## [EXERCISE]
The stretch from the line with "Definition fits f" through the line with "#[local] Instance toy_runtime" in the records below: write it out exactly, and nothing else.

(Saved data entries)

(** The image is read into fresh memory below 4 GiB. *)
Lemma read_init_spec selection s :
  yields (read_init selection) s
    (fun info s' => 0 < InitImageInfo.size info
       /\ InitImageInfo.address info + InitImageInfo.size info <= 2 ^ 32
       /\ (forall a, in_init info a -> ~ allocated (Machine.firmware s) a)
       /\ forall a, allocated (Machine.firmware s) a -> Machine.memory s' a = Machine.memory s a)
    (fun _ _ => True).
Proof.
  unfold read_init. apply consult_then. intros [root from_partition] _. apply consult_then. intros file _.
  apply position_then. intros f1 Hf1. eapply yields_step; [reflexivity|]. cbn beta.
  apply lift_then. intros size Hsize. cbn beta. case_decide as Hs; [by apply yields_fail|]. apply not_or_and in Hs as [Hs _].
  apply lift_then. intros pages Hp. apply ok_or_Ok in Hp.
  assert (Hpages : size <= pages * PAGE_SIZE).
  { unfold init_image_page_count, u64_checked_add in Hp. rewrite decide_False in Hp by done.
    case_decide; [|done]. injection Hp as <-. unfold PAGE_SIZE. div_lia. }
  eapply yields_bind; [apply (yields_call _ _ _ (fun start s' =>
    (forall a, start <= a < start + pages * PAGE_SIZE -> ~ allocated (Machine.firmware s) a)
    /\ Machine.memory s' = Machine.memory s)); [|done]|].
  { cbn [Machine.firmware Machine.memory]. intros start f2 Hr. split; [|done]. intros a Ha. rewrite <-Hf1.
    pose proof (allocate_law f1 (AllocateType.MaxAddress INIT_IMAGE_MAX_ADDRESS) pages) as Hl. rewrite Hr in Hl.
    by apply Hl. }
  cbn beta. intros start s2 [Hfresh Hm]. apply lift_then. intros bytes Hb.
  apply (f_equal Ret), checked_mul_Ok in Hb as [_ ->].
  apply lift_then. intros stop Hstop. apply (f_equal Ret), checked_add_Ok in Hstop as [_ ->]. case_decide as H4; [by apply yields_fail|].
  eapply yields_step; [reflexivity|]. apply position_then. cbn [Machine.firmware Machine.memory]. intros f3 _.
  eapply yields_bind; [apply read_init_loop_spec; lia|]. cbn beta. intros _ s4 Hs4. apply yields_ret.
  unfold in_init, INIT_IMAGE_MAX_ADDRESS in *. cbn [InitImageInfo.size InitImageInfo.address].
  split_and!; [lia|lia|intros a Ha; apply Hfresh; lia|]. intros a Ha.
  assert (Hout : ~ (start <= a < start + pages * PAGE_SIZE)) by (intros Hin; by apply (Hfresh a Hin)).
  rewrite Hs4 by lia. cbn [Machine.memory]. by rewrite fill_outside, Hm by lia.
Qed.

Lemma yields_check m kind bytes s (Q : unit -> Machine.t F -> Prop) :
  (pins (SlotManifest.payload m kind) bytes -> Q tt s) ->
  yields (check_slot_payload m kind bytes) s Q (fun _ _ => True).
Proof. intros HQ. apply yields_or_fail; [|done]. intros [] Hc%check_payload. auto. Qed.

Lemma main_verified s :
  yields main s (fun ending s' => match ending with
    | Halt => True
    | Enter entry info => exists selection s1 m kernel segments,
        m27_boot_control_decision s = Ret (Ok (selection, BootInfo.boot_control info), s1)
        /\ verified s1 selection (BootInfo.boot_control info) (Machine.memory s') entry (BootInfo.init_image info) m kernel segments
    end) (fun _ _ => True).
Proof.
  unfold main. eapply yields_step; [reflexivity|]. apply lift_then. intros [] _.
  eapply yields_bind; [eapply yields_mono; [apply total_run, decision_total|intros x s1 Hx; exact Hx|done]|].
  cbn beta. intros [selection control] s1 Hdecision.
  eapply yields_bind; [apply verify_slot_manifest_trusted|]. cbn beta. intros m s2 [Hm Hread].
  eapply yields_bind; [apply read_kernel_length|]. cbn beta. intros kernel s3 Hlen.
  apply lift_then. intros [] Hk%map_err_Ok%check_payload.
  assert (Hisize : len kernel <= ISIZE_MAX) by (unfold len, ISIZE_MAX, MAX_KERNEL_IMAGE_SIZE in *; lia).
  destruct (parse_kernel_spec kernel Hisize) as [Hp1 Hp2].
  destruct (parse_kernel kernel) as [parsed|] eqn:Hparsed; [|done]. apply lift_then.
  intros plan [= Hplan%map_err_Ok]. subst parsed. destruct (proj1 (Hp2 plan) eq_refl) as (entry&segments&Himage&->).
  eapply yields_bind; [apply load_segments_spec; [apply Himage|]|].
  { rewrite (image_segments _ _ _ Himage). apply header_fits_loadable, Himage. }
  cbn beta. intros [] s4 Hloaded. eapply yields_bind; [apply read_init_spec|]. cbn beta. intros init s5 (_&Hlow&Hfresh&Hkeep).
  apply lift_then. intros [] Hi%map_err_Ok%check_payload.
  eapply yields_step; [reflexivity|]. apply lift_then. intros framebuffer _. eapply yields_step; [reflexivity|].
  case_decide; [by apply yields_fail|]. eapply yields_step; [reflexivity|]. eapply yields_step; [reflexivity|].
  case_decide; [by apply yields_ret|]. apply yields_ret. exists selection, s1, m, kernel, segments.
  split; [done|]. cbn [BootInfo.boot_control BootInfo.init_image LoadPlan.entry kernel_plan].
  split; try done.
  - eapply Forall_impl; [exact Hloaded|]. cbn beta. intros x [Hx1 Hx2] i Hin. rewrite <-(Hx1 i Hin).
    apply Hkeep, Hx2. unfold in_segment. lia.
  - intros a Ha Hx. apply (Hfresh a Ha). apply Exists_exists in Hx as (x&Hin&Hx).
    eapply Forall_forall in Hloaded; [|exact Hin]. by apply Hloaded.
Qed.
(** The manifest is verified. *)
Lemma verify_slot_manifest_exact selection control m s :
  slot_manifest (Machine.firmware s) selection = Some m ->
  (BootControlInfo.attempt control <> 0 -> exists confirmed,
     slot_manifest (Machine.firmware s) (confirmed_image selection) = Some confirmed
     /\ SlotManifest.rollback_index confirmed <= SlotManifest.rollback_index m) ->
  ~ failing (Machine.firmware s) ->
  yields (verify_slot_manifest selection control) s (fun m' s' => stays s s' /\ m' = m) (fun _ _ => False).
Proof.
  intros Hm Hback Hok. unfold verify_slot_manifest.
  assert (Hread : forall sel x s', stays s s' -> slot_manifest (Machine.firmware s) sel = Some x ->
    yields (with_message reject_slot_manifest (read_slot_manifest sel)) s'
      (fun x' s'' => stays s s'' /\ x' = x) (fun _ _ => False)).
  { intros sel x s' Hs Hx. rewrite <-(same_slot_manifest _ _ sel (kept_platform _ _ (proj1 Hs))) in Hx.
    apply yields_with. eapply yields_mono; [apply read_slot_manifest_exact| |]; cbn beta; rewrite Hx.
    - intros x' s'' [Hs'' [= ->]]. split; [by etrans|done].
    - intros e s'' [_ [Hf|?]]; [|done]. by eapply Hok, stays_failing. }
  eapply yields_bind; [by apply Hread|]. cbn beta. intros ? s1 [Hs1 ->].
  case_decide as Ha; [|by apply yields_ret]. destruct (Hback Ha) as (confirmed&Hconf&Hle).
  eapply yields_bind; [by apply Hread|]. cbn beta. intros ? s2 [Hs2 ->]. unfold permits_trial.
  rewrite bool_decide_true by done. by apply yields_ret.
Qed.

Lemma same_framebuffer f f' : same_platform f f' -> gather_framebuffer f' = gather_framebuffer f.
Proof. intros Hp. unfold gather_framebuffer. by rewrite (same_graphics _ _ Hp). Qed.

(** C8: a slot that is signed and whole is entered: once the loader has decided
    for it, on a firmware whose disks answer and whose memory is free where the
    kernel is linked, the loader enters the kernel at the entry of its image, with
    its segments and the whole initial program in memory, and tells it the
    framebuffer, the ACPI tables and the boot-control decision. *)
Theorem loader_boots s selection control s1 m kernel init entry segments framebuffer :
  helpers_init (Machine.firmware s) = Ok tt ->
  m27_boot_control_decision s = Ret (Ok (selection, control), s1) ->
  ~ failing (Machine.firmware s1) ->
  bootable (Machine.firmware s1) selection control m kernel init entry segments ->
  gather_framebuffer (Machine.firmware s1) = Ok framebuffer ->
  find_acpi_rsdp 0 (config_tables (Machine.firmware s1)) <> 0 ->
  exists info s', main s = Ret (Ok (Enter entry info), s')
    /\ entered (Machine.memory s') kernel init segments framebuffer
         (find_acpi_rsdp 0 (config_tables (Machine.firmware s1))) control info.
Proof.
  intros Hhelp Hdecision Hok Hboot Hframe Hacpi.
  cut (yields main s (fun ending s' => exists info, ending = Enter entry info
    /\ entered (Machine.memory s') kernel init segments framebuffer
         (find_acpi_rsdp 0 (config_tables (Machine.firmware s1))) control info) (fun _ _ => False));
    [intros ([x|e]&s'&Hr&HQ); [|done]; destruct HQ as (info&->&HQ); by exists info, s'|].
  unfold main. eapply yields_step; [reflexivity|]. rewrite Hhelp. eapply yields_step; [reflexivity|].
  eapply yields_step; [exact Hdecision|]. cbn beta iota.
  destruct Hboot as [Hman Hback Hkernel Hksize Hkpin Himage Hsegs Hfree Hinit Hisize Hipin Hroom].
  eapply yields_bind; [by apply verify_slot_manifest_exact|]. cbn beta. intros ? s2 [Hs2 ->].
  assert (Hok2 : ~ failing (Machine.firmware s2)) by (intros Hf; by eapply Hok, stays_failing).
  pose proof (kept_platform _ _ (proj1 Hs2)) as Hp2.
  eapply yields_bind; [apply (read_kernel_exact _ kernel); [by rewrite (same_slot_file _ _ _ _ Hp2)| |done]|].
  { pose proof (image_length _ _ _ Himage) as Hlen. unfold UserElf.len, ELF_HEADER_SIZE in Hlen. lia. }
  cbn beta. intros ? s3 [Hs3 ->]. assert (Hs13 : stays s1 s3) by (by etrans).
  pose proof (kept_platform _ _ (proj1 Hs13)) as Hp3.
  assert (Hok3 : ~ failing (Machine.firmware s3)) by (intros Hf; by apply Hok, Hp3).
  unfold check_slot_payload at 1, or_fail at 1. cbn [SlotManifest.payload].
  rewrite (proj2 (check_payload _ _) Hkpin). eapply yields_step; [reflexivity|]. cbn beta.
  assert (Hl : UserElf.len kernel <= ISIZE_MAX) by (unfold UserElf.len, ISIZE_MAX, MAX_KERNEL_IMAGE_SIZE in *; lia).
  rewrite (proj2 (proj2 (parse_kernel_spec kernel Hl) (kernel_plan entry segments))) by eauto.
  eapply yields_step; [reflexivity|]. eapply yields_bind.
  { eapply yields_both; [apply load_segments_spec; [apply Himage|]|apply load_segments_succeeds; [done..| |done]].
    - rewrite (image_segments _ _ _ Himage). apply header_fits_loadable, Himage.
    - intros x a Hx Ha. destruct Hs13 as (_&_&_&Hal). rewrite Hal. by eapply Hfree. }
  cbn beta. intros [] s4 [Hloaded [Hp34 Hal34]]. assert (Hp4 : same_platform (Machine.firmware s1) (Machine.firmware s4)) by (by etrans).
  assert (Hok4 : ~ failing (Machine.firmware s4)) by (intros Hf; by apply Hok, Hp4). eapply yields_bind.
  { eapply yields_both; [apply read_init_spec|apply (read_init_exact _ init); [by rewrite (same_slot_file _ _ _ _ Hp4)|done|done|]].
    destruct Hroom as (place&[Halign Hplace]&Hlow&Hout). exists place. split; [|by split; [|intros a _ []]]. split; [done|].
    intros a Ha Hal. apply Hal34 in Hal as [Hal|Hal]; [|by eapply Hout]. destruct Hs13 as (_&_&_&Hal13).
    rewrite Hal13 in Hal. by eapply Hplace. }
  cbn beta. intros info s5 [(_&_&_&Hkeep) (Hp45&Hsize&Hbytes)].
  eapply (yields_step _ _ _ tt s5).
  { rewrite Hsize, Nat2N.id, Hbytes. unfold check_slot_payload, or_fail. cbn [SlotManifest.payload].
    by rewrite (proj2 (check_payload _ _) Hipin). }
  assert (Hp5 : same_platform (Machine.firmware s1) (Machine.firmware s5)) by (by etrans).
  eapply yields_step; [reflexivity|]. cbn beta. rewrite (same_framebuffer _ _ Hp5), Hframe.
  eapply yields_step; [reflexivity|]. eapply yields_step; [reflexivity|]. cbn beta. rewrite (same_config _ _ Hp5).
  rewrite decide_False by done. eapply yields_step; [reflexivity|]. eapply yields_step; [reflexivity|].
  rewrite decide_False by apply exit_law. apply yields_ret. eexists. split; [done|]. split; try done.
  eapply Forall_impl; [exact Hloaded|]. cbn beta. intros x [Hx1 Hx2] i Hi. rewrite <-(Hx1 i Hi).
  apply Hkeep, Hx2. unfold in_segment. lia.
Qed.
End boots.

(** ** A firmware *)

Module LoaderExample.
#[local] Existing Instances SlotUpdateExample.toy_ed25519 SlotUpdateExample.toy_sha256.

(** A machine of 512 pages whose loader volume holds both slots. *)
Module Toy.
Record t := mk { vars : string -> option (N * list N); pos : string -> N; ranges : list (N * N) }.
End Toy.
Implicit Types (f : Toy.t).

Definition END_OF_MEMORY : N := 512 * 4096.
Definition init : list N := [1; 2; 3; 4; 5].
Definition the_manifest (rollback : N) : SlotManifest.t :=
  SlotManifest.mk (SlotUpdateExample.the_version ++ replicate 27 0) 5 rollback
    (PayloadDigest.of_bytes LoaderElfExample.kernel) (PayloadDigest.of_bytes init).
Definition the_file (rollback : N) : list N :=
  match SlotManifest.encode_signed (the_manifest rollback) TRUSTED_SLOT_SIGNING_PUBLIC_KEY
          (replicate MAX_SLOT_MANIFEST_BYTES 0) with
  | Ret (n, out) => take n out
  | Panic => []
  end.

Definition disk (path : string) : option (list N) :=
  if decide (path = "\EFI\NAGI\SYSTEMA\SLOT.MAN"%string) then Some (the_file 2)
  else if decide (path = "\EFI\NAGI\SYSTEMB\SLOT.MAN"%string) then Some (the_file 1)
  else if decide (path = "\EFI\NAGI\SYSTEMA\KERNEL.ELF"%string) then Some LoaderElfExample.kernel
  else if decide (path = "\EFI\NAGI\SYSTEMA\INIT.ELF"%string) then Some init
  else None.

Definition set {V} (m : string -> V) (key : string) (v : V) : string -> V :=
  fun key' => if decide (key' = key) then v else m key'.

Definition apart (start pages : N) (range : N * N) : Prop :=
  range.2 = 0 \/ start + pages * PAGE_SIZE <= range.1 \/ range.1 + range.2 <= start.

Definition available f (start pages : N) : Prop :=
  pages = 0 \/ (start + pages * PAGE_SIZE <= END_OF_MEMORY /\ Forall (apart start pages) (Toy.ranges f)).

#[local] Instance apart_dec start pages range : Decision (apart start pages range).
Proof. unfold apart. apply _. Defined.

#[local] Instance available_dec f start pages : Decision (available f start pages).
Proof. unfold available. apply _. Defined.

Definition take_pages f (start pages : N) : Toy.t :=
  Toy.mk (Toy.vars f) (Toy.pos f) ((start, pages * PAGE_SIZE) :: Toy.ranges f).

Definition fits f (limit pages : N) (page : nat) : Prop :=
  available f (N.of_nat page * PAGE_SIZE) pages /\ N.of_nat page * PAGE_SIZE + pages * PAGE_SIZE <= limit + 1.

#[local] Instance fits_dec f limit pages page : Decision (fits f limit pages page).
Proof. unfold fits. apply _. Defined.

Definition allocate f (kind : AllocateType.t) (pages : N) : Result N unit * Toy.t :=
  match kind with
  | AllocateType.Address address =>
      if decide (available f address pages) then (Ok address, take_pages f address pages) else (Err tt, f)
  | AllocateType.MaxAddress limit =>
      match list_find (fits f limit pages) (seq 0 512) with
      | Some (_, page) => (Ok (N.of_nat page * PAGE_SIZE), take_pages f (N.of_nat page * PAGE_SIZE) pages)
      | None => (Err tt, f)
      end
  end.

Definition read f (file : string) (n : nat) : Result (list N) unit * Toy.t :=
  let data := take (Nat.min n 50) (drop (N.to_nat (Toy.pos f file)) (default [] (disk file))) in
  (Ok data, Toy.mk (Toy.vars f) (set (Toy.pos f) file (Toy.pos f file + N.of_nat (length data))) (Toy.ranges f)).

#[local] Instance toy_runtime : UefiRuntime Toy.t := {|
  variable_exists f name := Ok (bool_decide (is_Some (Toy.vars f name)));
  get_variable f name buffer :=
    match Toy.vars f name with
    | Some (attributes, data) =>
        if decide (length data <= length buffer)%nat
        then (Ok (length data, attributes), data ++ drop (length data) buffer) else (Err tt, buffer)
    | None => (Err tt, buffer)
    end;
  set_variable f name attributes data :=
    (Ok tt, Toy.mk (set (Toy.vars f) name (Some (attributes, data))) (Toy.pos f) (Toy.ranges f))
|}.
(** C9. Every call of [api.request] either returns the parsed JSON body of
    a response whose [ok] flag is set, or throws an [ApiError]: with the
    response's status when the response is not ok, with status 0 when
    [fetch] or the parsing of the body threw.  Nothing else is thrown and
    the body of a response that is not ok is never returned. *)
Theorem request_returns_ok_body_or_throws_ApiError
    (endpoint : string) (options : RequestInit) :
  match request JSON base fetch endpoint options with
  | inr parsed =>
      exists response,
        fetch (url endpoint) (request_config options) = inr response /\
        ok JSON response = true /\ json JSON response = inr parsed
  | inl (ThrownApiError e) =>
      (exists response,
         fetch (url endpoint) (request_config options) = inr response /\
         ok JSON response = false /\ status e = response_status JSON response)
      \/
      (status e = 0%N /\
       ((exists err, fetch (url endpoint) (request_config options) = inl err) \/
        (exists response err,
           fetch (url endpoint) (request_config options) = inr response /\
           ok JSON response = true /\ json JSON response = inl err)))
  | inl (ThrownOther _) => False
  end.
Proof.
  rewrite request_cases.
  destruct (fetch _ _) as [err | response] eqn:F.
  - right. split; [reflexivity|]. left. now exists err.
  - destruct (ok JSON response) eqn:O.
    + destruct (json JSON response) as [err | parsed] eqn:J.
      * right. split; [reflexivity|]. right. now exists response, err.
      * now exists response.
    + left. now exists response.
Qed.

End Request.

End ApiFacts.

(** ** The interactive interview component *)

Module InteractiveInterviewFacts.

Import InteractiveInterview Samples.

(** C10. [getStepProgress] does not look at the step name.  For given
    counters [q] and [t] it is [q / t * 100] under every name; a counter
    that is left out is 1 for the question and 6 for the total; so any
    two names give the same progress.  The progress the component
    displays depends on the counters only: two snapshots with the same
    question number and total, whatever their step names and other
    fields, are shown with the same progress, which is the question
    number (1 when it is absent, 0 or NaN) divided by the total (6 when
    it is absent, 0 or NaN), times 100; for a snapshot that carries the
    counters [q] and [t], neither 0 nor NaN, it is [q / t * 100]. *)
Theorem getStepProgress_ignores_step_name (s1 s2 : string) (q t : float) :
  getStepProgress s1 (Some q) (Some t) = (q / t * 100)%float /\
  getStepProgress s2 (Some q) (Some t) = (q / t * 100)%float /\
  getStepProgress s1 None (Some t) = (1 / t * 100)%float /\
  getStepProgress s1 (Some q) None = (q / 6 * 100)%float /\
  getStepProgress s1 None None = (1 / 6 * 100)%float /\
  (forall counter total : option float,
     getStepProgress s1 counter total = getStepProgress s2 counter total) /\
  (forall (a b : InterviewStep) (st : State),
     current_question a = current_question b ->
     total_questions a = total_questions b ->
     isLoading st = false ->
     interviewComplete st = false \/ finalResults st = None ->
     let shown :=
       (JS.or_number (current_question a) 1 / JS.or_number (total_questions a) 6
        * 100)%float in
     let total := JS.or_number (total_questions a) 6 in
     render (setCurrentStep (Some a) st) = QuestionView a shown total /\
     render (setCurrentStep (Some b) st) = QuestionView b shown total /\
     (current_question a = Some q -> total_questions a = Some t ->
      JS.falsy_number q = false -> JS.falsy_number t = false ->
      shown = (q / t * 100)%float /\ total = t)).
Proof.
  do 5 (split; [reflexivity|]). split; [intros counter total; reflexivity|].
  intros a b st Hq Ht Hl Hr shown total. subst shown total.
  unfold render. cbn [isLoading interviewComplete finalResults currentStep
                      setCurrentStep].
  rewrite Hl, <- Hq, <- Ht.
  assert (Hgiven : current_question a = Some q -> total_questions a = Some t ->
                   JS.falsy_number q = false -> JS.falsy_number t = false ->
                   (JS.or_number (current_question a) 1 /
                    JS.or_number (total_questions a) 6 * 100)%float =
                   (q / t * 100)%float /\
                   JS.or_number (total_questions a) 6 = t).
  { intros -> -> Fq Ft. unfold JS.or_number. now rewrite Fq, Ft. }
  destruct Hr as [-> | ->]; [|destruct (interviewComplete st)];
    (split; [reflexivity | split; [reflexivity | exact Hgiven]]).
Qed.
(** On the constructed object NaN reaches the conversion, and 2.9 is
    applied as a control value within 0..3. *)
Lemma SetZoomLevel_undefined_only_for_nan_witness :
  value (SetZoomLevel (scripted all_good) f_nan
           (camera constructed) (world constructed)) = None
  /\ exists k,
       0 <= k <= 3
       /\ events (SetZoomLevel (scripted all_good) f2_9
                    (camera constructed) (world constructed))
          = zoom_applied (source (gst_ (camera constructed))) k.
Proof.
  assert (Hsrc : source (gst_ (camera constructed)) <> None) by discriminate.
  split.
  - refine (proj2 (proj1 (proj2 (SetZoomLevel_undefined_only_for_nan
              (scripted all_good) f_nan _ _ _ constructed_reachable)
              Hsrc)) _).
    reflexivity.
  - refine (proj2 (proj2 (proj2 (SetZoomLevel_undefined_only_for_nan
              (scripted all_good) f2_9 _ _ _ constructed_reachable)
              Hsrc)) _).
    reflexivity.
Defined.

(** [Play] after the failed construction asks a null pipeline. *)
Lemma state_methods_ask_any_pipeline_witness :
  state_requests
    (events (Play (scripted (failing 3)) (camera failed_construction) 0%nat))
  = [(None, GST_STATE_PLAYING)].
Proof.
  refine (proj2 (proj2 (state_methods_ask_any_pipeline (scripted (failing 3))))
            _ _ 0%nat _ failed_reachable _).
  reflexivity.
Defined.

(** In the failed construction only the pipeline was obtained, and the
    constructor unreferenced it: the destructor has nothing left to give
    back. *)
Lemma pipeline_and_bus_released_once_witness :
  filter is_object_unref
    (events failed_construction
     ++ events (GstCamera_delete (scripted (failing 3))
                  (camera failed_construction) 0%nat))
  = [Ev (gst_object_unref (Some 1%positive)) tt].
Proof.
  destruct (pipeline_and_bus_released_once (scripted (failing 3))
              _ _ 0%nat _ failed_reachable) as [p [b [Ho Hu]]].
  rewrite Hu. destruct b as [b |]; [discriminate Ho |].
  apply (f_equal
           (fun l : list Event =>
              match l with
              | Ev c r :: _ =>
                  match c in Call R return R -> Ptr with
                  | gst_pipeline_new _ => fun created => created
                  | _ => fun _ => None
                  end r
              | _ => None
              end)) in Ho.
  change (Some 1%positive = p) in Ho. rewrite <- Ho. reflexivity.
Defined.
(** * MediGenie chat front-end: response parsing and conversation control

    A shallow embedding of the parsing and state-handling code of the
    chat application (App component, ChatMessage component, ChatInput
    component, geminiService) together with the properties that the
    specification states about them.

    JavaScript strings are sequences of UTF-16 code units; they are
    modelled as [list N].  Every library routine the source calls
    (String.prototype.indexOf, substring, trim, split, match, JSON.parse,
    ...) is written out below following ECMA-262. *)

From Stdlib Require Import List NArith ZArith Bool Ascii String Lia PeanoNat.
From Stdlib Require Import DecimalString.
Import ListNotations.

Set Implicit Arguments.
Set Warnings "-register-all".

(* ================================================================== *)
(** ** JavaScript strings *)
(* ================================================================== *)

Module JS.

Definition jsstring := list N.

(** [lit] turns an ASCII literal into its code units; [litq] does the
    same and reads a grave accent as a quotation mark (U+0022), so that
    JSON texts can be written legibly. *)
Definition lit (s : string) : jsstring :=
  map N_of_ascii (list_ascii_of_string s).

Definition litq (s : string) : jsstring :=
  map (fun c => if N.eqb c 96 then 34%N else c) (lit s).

## [SOLUTION TO THE EXERCISE]
Definition fits f (limit pages : N) (page : nat) : Prop :=
  available f (N.of_nat page * PAGE_SIZE) pages /\ N.of_nat page * PAGE_SIZE + pages * PAGE_SIZE <= limit + 1.

#[local] Instance fits_dec f limit pages page : Decision (fits f limit pages page).
Proof. unfold fits. apply _. Defined.

Definition allocate f (kind : AllocateType.t) (pages : N) : Result N unit * Toy.t :=
  match kind with
  | AllocateType.Address address =>
      if decide (available f address pages) then (Ok address, take_pages f address pages) else (Err tt, f)
  | AllocateType.MaxAddress limit =>
      match list_find (fits f limit pages) (seq 0 512) with
      | Some (_, page) => (Ok (N.of_nat page * PAGE_SIZE), take_pages f (N.of_nat page * PAGE_SIZE) pages)
      | None => (Err tt, f)
      end
  end.

Definition read f (file : string) (n : nat) : Result (list N) unit * Toy.t :=
  let data := take (Nat.min n 50) (drop (N.to_nat (Toy.pos f file)) (default [] (disk file))) in
  (Ok data, Toy.mk (Toy.vars f) (set (Toy.pos f) file (Toy.pos f file + N.of_nat (length data))) (Toy.ranges f)).

#[local] Instance toy_runtime : UefiRuntime Toy.t := {|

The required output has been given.